Artwork depicting dogs spans across cultures; caves, tombs, and scrolls across Europe, the Middle East, and North America show the importance of the dog in these societies. On the Arabian Peninsula, archaeologists found the oldest known depictions of dogs in hunting scenes, with some dogs on leashes from 8,000 years ago. In Egypt, statues of dogs guarded burial chambers and even accompanied their owners into the grave. It is supposed that Basenjis, Greyhounds, or Salukis frequented inscriptions and graves. It tells of the significance the dog has held for millenia.

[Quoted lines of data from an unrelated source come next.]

Lemma decimal_text n :
  - 2 ^ 31 <= n < 2 ^ 31 ->
  printf_text ∅ percent_d [u32 n] = Some (minus n ++ digits_text false 10 (Z.abs n)).
Proof.
  intros Hn. transitivity (Some (number_text true (s32 (u32 n)) 10 (-1) (-1) 2 ++ [])); [done|].
  rewrite app_nil_r, s32_u32 by done. f_equal. unfold number_text, sign_of, magnitude.
  change (has 2 LEFT) with false. change (has 2 ZEROPAD) with false. change (has 2 SIGN) with true.
  change (has 2 PLUS) with false. change (has 2 SPACE) with false. change (has 2 LARGE) with false.
  change (10 =? 10) with true. rewrite andb_true_l. cbv iota.
  assert ((if n <? 0 then u32 (- n) else u32 n) = Z.abs n) as ->.
  { destruct (Z.ltb_spec n 0); rewrite uwrap_small by lia; lia. }
  rewrite (Z2Nat.nonpos (-1 - Z.of_nat (length _))) by lia. simpl app.
  rewrite (Z2Nat.nonpos (if _ =? 0 then _ else _)) by (destruct (_ =? 0); lia). unfold minus.
  by destruct (Z.ltb_spec n 0).
Qed.

(** *** The theorems *)

(** Print and parse: what [rt_snprintf] prints for [%d] is the number's sign and digits
    that the decimal parser of the formatter reads back as the number, for every 32-bit
    number and any buffer that holds the text. *)
Theorem decimal_roundtrip m buf size sfuel n :
  printf_pre m buf size sfuel ∅ percent_d -> 12 <= size -> - 2 ^ 31 <= n < 2 ^ 31 ->
  exists ds m', rt_snprintf sfuel buf size percent_d [u32 n] m = Ok (Z.of_nat (length (minus n ++ ds))) m' /\
    read_bytes m' buf (length (minus n ++ ds ++ [0])) = Some (minus n ++ ds ++ [0]) /\
    skip_atoi ds 0 = (s32 (Z.abs n), []).
Proof.
  intros Hp Hs Hn. exists (digits_text false 10 (Z.abs n)). pose proof (digits_text_length (Z.abs n) ltac:(lia)) as Hd.
  set (ds := digits_text _ _ _) in *.
  assert (length (minus n ++ ds) <= 11)%nat as Hl by (rewrite length_app; unfold minus; destruct (n <? 0); simpl; lia).
  destruct (rt_vsnprintf_spec m buf size sfuel ∅ percent_d [u32 n] (minus n ++ ds) Hp (decimal_text n Hn) ltac:(simpl; lia))
    as (r & E & _ & Er).
  eexists. split; [unfold rt_snprintf; rewrite E, Er by lia; done|]. split.
  - rewrite take_ge by lia. rewrite app_assoc. apply read_bytes_intro. intros i b Hb.
    pose proof (lookup_lt_Some _ _ _ Hb). rewrite lookup_write_bytes, decide_True by lia.
    by replace (Z.to_nat (buf + Z.of_nat i - buf)) with i by lia.
  - apply skip_atoi_text. lia.
Qed.

(** [%o] prints in hexadecimal: the digits are taken off by sixteens whenever the base is
    not ten. *)
Theorem octal_prints_hexadecimal m buf size sfuel w :
  rt_snprintf sfuel buf size [37; 111] [w] m = rt_snprintf sfuel buf size [37; 120] [w] m.
Proof. reflexivity. Qed.

(** ** Concrete runs *)

Module PrintfDemo.
Import Stdlib.Strings.String.StringSyntax.

Local Open Scope string_scope.
Local Open Scope Z_scope.
Definition text (s : Stdlib.Strings.String.string) : list Z :=
  (fun c => Z.of_N (Stdlib.Strings.Ascii.N_of_ascii c)) <$> Stdlib.Strings.String.list_ascii_of_string s.

(** A buffer of 24 bytes at 0x100 and the string "rtt" at 0x200 *)
Definition buf : Z := 0x100.
Definition name : Z := 0x200.
Definition m0 : mem := write_bytes (write_bytes ∅ buf (replicate 24 7)) name (text "rtt" ++ [0]).
Definition strings : gmap Z (list Z) := {[ name := text "rtt" ]}.

Lemma demo_pre size f : 1 <= size <= 24 -> Forall (fun c => 0 < c < 256) f -> printf_pre m0 buf size 8 strings f.
Proof.
  intros Hs Hf. split; try done; try (unfold buf; lia).
  - intros a Ha. unfold m0. apply mapped_write_bytes with (q := buf) (n := 24); [|lia].
    intros b Hb. rewrite lookup_write_bytes, length_replicate, decide_True by lia.
    rewrite lookup_replicate_2 by lia. done.
  - unfold strings. intros p l. rewrite lookup_singleton_Some. intros [<- <-].
    repeat split; try (vm_compute; done); [|right; unfold buf, name; lia|simpl; lia].
    repeat constructor.
Qed.

Lemma decimal_roundtrip_witness :
  exists ds m', rt_snprintf 8 buf 24 percent_d [u32 (-1234)] m0 = Ok (Z.of_nat (length (minus (-1234) ++ ds))) m' /\
    read_bytes m' buf (length (minus (-1234) ++ ds ++ [0])) = Some (minus (-1234) ++ ds ++ [0]) /\
    skip_atoi ds 0 = (1234, []).
Proof.
  apply (decimal_roundtrip m0 buf 24 8 (-1234)); [|lia..].
  destruct (demo_pre 24 percent_d) as [? ? ? ? ? _]; [lia|repeat constructor|]. split; [done..|]. done.
Defined.

(** The result depends on the buffer: the zero-padded number counts one character more
    when its sign does not fit. *)
Definition length_of (size : Z) : option Z :=
  match rt_snprintf 8 buf size (text "ab%05d") [u32 (-1)] m0 with Ok n _ => Some n | Fault _ => None end.

Example snprintf_length_depends : length_of 24 = Some 7 /\ length_of 2 = Some 8.
Proof. vm_compute. done. Qed.

End PrintfDemo.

By the Bronze Age (4500 BCE), the fossil record shows there were five types of dogs: mastiffs, wolf dogs, sight hounds, pointing dogs, and herding dogs. As societies determined the special abilities of certain dogs, they learned to breed for capabilities. Terriers were bred in England to chase off rodents, and retrievers were developed for hunting fieldwork (search and capture).
Many breeds are selected by humans for their unique characteristics. For example, the German shepherd and Greyhound were bred for running. The shepherd has an extended body that makes for a “flying trot.” Greyhounds are known for their specific gait because of a thin structure and flexible spine; they can contract and extend their bodies easily while running at top speeds. The Afghan hound’s stature is flexible in the hip points and lower back, allowing the dog to track game in rocky landscapes. Because a dog’s heightened sense of smell surpasses that of humans, many breeds are trained for search and rescue, tracking toxic chemicals, and even explosives. The bloodhound is one of these talented animals.
As of July 2022, the American Kennel Club lists seven groups of dogs: sporting, hound, working, terrier, toy, non-sporting, and herding. Dogs have been bred over the years to the ones we know and love today. And, who knows? Another few years, we might have a more expansive selection of breeds. The popular Goldendoodle was developed in 1969, and finally gained prominence in the late 1990s. On January 4, 2022, two more breeds were officially added to the AKC’s records: the Mudi, a Hungarian farm dog, and the Russian toy, a small terrier.